*** Block opens ***
(* ===== verification/Channel.v ===== *)
(** * Request/response channels (src/src/interceptor/req-resp-channel.c)

    A channel is a SEQPACKET socket to the daemon; [chan_send] packs and
    writes one message, [chan_recv] reads messages until one is not
    [WAIT_NEXT]. *)

From S2P Require Import Prelude Rpc Glibc.

Definition AF_UNIX : Z := 1.
Definition AF_INET : Z := 2.
Definition SOCK_STREAM : Z := 1.
Definition SOCK_DGRAM : Z := 2.
Definition SOCK_SEQPACKET : Z := 5.
Definition SOCK_NONBLOCK : Z := 2048.

(** ["/run/veloxd/master.socket"] (src/src/rpc/rpc.h:26-27) in the 108-byte
    [sun_path] of a zeroed [sockaddr_un] with its family. *)
Definition master_path : list Z :=
  [47; 114; 117; 110; 47; 118; 101; 108; 111; 120; 100; 47;
   109; 97; 115; 116; 101; 114; 46; 115; 111; 99; 107; 101; 116].
Definition master_addr : list Z :=
  le_bytes 2 AF_UNIX ++ master_path ++ replicate (108 - length master_path) 0.

Section channel.
Context {E : Type} `{Glibc E} `{Codec}.

(** [open_chan]: src/src/interceptor/req-resp-channel.c:44-78. *)
Definition open_chan : M (Proc E) Z :=
  sockfd ← syscall (g_socket AF_UNIX SOCK_SEQPACKET 0);
  if sockfd =? -1 then fail ExitFailure else
  ret ← syscall (g_connect sockfd master_addr 110);
  if ret =? -1 then fail ExitFailure else
  mret sockfd.

(** [chan_send]: src/src/interceptor/req-resp-channel.c:80-101.
    [request__get_packed_size] is the length of what [request__pack]
    writes. *)
Definition chan_send (ch : Z) (req : Request) : M (Proc E) unit :=
  let buf := request_pack req in
  let bufsize : Z := length buf in
  _ ← assert_ (bufsize <=? RPC_MESSAGE_MAX_SIZE);
  nwritten ← syscall (g_write ch buf bufsize);
  assert_ (nwritten =? bufsize).

(** [WHILE_EINTR(nread = glibc_funcs.read(ch, buf, MAX))]:
    src/src/interceptor/req-resp-channel.c:35-42 and 116-123: any error is
    retried, not only [EINTR]. *)
Fixpoint read_retry (fuel : nat) (ch : Z) : M (Proc E) RecvOut :=
  r ← syscall (g_read ch (Some RPC_MESSAGE_MAX_SIZE) RPC_MESSAGE_MAX_SIZE);
  if r_ret r =? -1 then
    match fuel with O => fail OutOfFuel | S fuel => read_retry fuel ch end
  else mret r.

(** [resp->retcode == RESPONSE__RET_CODE__WAIT_NEXT]. *)
Definition is_wait_next (resp : Response) : bool :=
  match retcode resp with Some RC_WAIT_NEXT => true | _ => false end.

(** [chan_recv]: src/src/interceptor/req-resp-channel.c:103-135.  The fuel
    bounds the messages read (outer loop) and the retries of each read. *)
Fixpoint chan_recv_loop (fuel retries : nat) (ch : Z) : M (Proc E) Response :=
  r ← read_retry retries ch;
  _ ← assert_ (negb (r_ret r =? 0));
  resp ← deref (response_unpack (take (Z.to_nat (r_ret r)) (r_data r)));
  if is_wait_next resp then
    match fuel with O => fail OutOfFuel | S fuel => chan_recv_loop fuel retries ch end
  else mret resp.

(** ** What the environment does on one read *)

(** The environment answers a read of [ch] with the bytes [bs]. *)
Definition reads (ch : Z) (e : E) (bs : list Z) (e' : E) : Prop :=
  ∃ en a l, g_read ch (Some RPC_MESSAGE_MAX_SIZE) RPC_MESSAGE_MAX_SIZE e =
    ((mkRecv (length bs) bs a l, en), e').

(** [n] failed reads, then the bytes [bs]. *)
Inductive reads_after (ch : Z) : nat → E → list Z → E → Prop :=
  | reads_now e bs e' : reads ch e bs e' → reads_after ch 0 e bs e'
  | reads_fail n e out en e1 bs e' :
      g_read ch (Some RPC_MESSAGE_MAX_SIZE) RPC_MESSAGE_MAX_SIZE e = ((out, en), e1) →
      r_ret out = -1 → reads_after ch n e1 bs e' → reads_after ch (S n) e bs e'.

(** [k] messages whose code is [WAIT_NEXT], then the message [resp], every
    read failing at most [n] times first. *)
Inductive delivers (ch : Z) (n : nat) : nat → E → Response → E → Prop :=
  | delivers_last m e resp e' :
      (m ≤ n)%nat → reads_after ch m e (response_pack resp) e' → response_wf resp →
      is_wait_next resp = false → delivers ch n 0 e resp e'
  | delivers_wait m k e w e1 resp e' :
      (m ≤ n)%nat → reads_after ch m e (response_pack w) e1 → response_wf w →
      is_wait_next w = true → delivers ch n k e1 resp e' →
      delivers ch n (S k) e resp e'.

Lemma read_retry_spec ch m e bs e' : reads_after ch m e bs e' →
  ∀ n p, (m ≤ n)%nat → env p = e →
  ∃ p' a l, read_retry n ch p = Ok (mkRecv (length bs) bs a l, p') ∧ same_globals p p' ∧ env p' = e'.
Proof.
  induction 1 as [e bs e' (en & a & l & Hr)|m e out en e1 bs e' Hr Hm1 _ IH]; intros n p Hn <-.
  - exists (match en with Some n => set_errno n (set_env e' p) | None => set_env e' p end), a, l.
    split; [|by destruct en].
    destruct n; cbn [read_retry]; unfold mbind, M_bind; rewrite (syscall_eq _ _ _ _ _ Hr);
      cbn [r_ret]; rewrite (proj2 (Z.eqb_neq _ _)) by lia; done.
  - destruct n as [|n]; [lia|]. set (p1 := match en with Some n => set_errno n (set_env e1 p) | None => set_env e1 p end).
    destruct (IH n p1 ltac:(lia)) as (p' & a & l & Hrun & Hg & He); [by destruct en|].
    exists p', a, l. split; [|split; [|done]].
    + cbn [read_retry]. unfold mbind, M_bind. rewrite (syscall_eq _ _ _ _ _ Hr), Hm1. done.
    + etrans; [|exact Hg]. subst p1. by destruct en.
Qed.

Lemma chan_recv_loop_spec `{!CodecLaws} ch n k e resp e' : delivers ch n k e resp e' →
  ∀ fuel p, (k ≤ fuel)%nat → env p = e →
  ∃ p', chan_recv_loop fuel n ch p = Ok (resp, p') ∧ same_globals p p' ∧ env p' = e'.
Proof.
  intros Hd. induction Hd as [m e resp e' Hm Hr Hwf Hne|m k e w e1 resp e' Hm Hr Hwf Hwait _ IH];
    intros fuel p Hk He.
  - destruct (read_retry_spec _ _ _ _ _ Hr n p Hm He) as (p' & a & l & Hrun & Hg & He').
    exists p'. split; [|done].
    destruct fuel; cbn [chan_recv_loop]; unfold mbind at 1, M_bind at 1; rewrite Hrun; cbn [r_ret r_data];
      (rewrite (proj2 (Z.eqb_neq _ _)); [|pose proof (response_pack_nonempty resp Hwf); destruct (response_pack resp); [done|cbn; lia]]);
      rewrite Nat2Z.id, firstn_all, response_roundtrip by done; run_m; by rewrite Hne.
  - destruct fuel as [|fuel]; [lia|].
    destruct (read_retry_spec _ _ _ _ _ Hr n p Hm He) as (p1 & a & l & Hrun & Hg & He1).
    destruct (IH fuel p1 ltac:(lia) He1) as (p' & Hrun' & Hg' & He').
    exists p'. split; [|split; [by etrans|done]].
    cbn [chan_recv_loop]. unfold mbind at 1, M_bind at 1. rewrite Hrun. cbn [r_ret r_data].
    rewrite (proj2 (Z.eqb_neq _ _)).
    2: { pose proof (response_pack_nonempty w Hwf). destruct (response_pack w); [done|cbn; lia]. }
    rewrite Nat2Z.id, firstn_all, response_roundtrip by done. run_m. by rewrite Hwait.
Qed.
End channel.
*** Block closes ***
**Your assignment**
Look for the string "split" in the records, and copy every line where it is found.

**Written response**
    split; [|by destruct en].
    exists p', a, l. split; [|split; [|done]].
    exists p'. split; [|done].
    exists p'. split; [|split; [by etrans|done]].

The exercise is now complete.